En moins de temps qu'il n'en faut pour qu'un bâtonnet d'encens se consume, la tenue noire de Mo Xi était maculée d'un sang épais, et l'odeur du sang était comparable à celle d'asticots accrochés à des os.
Chacun de ces vingt individus fit étalage de ses talents uniques, récoltant les jetons de vie avec une force irrésistible. Une atmosphère glaciale s'installa. Des gouttelettes de sang se dispersèrent, se mêlant à la pluie printanière qui tombait, et sous la chaleur suffocante du soleil couchant, l'air devint étouffant. Même les mouvements des vingt individus semblaient entravés par cette atmosphère visqueuse et collante, les ralentissant légèrement.

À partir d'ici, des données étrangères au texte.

(** [any(input_set_ldau_params[el] != input_params
         for el, input_params in input_ldau_params.items())]:
    the items are visited in order, the first mismatch ends the search,
    and an element without reference parameters met before that is a
    [KeyError]. *)
Fixpoint any_mismatch (input_set_ldau_params input_ldau_params : list (string * list pynum))
  : Result bool :=
  match input_ldau_params with
  | [] => Ok false
  | (el, input_params) :: rest =>
      ref_params ← subscript el (dict_get el input_set_ldau_params);
      if tuple_ne ref_params input_params then Ok true
      else any_mismatch input_set_ldau_params rest
  end.

(** The local state of [from_task_doc]: [reasons] and [data]. *)
Definition Checks : Type := list DeprecationMessage * gmap string float.

(** [inputs.get("incar", {})] *)
Definition inputs_incar (inputs : OrigInputs) : Incar :=
  default empty_incar (oi_incar inputs).

(** [valid_input_set.kpoints.num_kpts or np.prod(valid_input_set.kpoints.kpts[0])] *)
Definition valid_num_kpts (valid_input_set : VaspInputSet) : Result count :=
  if vis_num_kpts valid_input_set =? 0 then
    row ← first_item (vis_kpts valid_input_set);
    Ok (NpInt64 (np_prod (Arr1 row)))
  else Ok (PyInt (vis_num_kpts valid_input_set)).

(** [inputs.get("kpoints", {}).get("nkpoints", 0)
     or np.prod(inputs.get("kpoints", {}).get("kpoints", [1, 1, 1]))] *)
Definition num_kpts (inputs : OrigInputs) : count :=
  let kp := default empty_kpoints (oi_kpoints inputs) in
  count_or (default 0 (nkpoints kp))
           (np_prod (default (Arr1 [1; 1; 1]) (kpoints kp))).

(** Checking K-Points *)
Definition check_kpts (valid_input_set : VaspInputSet) (inputs : OrigInputs)
    (kpts_tolerance : float) (st : Checks) : Result Checks :=
  let '(reasons, data) := st in
  vnk ← valid_num_kpts valid_input_set;
  ratio ← count_truediv (num_kpts inputs) vnk;
  let data := <["kpts_ratio" := ratio]> data in
  Ok (if PrimFloat.ltb ratio kpts_tolerance then reasons ++ [KPTS] else reasons,
      data).

(** Checking ENCUT *)
Definition check_encut (valid_input_set : VaspInputSet) (inputs : OrigInputs)
    (st : Checks) : Result Checks :=
  let '(reasons, data) := st in
  let encut := incar_ENCUT (inputs_incar inputs) in
  valid_encut ← subscript "ENCUT" (incar_ENCUT (vis_incar valid_input_set));
  f ← py_float encut;
  ratio ← float_truediv f valid_encut;
  let data := <["encut_ratio" := ratio]> data in
  Ok (if PrimFloat.ltb ratio 1 then reasons ++ [ENCUT] else reasons, data).

(** The observed and the reference per-element parameters, as the rows
    the two dictionaries are built from. *)
Definition input_ldau_rows (s : Structure) (inputs : OrigInputs)
    (LDAU_fields : list string) : list (string * list pynum) :=
  zip_rows (symbol_set s)
    (map (fun k => default [] (incar_lists (inputs_incar inputs) !! k)) LDAU_fields).

(** [valid_input_set.incar.get(k)] is [None] for an absent tag, which
    [zip] rejects with a [TypeError]. *)
Definition input_set_ldau_rows (valid_input_set : VaspInputSet)
    (LDAU_fields : list string) : Result (list (string * list pynum)) :=
  fields ← rmap (fun k =>
             match incar_lists (vis_incar valid_input_set) !! k with
             | Some l => Ok l
             | None => Raise TypeError
             end) LDAU_fields;
  Ok (zip_rows (vis_symbol_set valid_input_set) fields).

(** The comparison of the two dictionaries. *)
Definition ldau_mismatch (input_set_rows input_rows : list (string * list pynum))
  : Result bool :=
  any_mismatch (dict_of_rows input_set_rows) (dict_of_rows input_rows).

(** Checking U-values *)
Definition check_ldau (structure : option Structure)
    (valid_input_set : VaspInputSet) (inputs : OrigInputs)
    (LDAU_fields : list string) (st : Checks) : Result Checks :=
  let '(reasons, data) := st in
  if default false (incar_LDAU (vis_incar valid_input_set)) then
    s ← match structure with
        | Some s => Ok s
        | None => Raise AttributeError
        end;
    let input_rows := input_ldau_rows s inputs LDAU_fields in
    input_set_rows ← input_set_ldau_rows valid_input_set LDAU_fields;
    b ← ldau_mismatch input_set_rows input_rows;
    Ok (if (b : bool) then reasons ++ [LDAU] else reasons, data)
  else Ok (reasons, data).

(** [[d["e_fr_energy"] for d in
      task_doc.calcs_reversed[0]["output"]["ionic_steps"][-1]["electronic_steps"]]] *)
Definition scf_energies (task_doc : TaskDocument) : Result (list float) :=
  c ← first_item (calcs_reversed task_doc);
  out ← subscript "output" (calc_output c);
  steps ← subscript "ionic_steps" (ionic_steps out);
  step ← last_item steps;
  esteps ← subscript "electronic_steps" (electronic_steps step);
  rmap (fun d => subscript "e_fr_energy" (e_fr_energy d)) esteps.

(** [np.max(np.gradient(energies)[skip:])] *)
Definition max_scf_gradient (skip : option Z) (energies : list float) : Result float :=
  g ← np_gradient energies;
  np_max (slice_from skip g).

(** Check the max upwards SCF step *)
Definition check_scf (task_doc : TaskDocument) (inputs : OrigInputs)
    (max_allowed_scf_gradient : float) (st : Checks) : Result Checks :=
  let '(reasons, data) := st in
  let skip := incar_NLEMDL (inputs_incar inputs) in
  energies ← scf_energies task_doc;
  max_gradient ← max_scf_gradient skip energies;
  let data := <["max_gradient" := max_gradient]> data in
  Ok (if PrimFloat.ltb max_allowed_scf_gradient max_gradient
      then reasons ++ [MAX_SCF] else reasons,
      data).

(** The body of [if task_type in input_sets:]. *)
Definition numeric_checks (task_doc : TaskDocument) (valid_input_set : VaspInputSet)
    (kpts_tolerance : float) (LDAU_fields : list string)
    (max_allowed_scf_gradient : float) (st : Checks) : Result Checks :=
  let structure := out_structure (output task_doc) in
  let inputs := orig_inputs task_doc in
  st ← check_kpts valid_input_set inputs kpts_tolerance st;
  st ← check_encut valid_input_set inputs st;
  st ← check_ldau structure valid_input_set inputs LDAU_fields st;
  check_scf task_doc inputs max_allowed_scf_gradient st.

(** [set(task_doc.tags) | set(dep_tags_)] *)
Definition manual_tags (task_doc : TaskDocument) (dep_tags_ : list string)
  : gset string :=
  list_to_set (tags task_doc) ∪ list_to_set dep_tags_.

(** The [if task_type in input_sets:] statement, from empty [reasons] and
    [data].  [input_sets] maps a task type to the constructor of its
    reference input set, applied to [task_doc.output.structure]. *)
Definition reference_checks (task_doc : TaskDocument)
    (kpts_tolerance : float)
    (input_sets : gmap string (option Structure -> Result VaspInputSet))
    (LDAU_fields : list string)
    (max_allowed_scf_gradient : float) : Result Checks :=
  match input_sets !! task_type task_doc with
  | Some make_input_set =>
      valid_input_set ← make_input_set (out_structure (output task_doc));
      numeric_checks task_doc valid_input_set kpts_tolerance LDAU_fields
        max_allowed_scf_gradient ([], ∅)
  | None => Ok ([], ∅)
  end.

(** [ValidationDoc.from_task_doc] *)
Definition from_task_doc (task_doc : TaskDocument)
    (kpts_tolerance : float)
    (input_sets : gmap string (option Structure -> Result VaspInputSet))
    (LDAU_fields : list string)
    (max_allowed_scf_gradient : float)
    (deprecated_tags : option (list string)) : Result ValidationDoc :=
  let dep_tags_ := default [] deprecated_tags in
  st ← reference_checks task_doc kpts_tolerance input_sets LDAU_fields
         max_allowed_scf_gradient;
  let reasons :=
    if bool_decide (manual_tags task_doc dep_tags_ ≠ ∅)
    then st.1 ++ [MANUAL] else st.1 in
  rt ← run_type task_doc;
  Ok {| vd_task_id := task_id task_doc;
        vd_task_type := task_type task_doc;
        vd_run_type := rt;
        valid := Nat.eqb (length reasons) 0;
        reasons := reasons;
        data := st.2 |}.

Mo Xi s'approcha lentement de la calèche. Au moment où elle allait soulever le rideau gris taché de sang pour examiner la scène, une épée jaillit soudain de derrière le rideau, droit sur elle. La personne à l'intérieur de la calèche dégaina son épée, mais sa vitesse et sa puissance étaient bien inférieures à celles de Mo Xi. Cependant, cette épée était véritablement extraordinaire. Sa lame était glaciale, comme l'aube d'un crépuscule. Son manche était noir comme l'encre, imprégné de la pureté du ciel et de la terre. Immobile, elle était aussi froide que l'hiver
; en mouvement, elle était plus agile qu'un serpent, son aura ruisselant comme le printemps. Mo Xi n'osa pas se montrer imprudente et, presque instinctivement, dégaina Cheng Ying de sa poitrine pour parer le coup.
Les deux épées s'entrechoquèrent, mais aucun bruit de métal frappant la pierre ne se fit entendre ; elles s'affrontèrent directement par l'énergie de leurs lames. Mo Xi fut stupéfait. Une épée capable d'enflammer l'intention de Cheng Ying au premier contact devait être un chef-d'œuvre sans égal.
La valeur d'une épée sans pareille ne réside pas dans son tranchant, mais dans l'énergie qu'elle renferme, dans son âme même. Certains forgerons du monde des arts martiaux croient même qu'une épée légendaire possède une volonté propre, indépendante de son porteur, et ils consacrent leur vie à forger une telle épée.
Après trois mouvements, Mo Xi aperçut enfin la personne dans la voiture, vêtue d'une robe noire.
Depuis sa naissance, aucun moment ne l'avait autant bouleversée. C'était un visage qui hantait ses rêves, un visage qu'elle n'oublierait jamais. Du coin des yeux jusqu'au bout des sourcils, tout lui était incroyablement familier ; seuls les traits avaient mûri. Mais les émotions qui se lisaient dans ce regard lui étaient totalement étrangères ; la chaleur et la tendresse d'antan avaient fait place à une lueur froide et intelligente. Comme frappée par cette aura glaciale, Mo Xi ralentit involontairement ses mouvements.
Au même moment, plus d'une douzaine d'experts l'encerclaient, mais la personne à l'intérieur du wagon restait immobile. Le rideau tomba et Mo Xi crut un instant que le regard qu'elle venait de recevoir n'était qu'un fruit de son imagination, une illusion née de ses rêves les plus fous.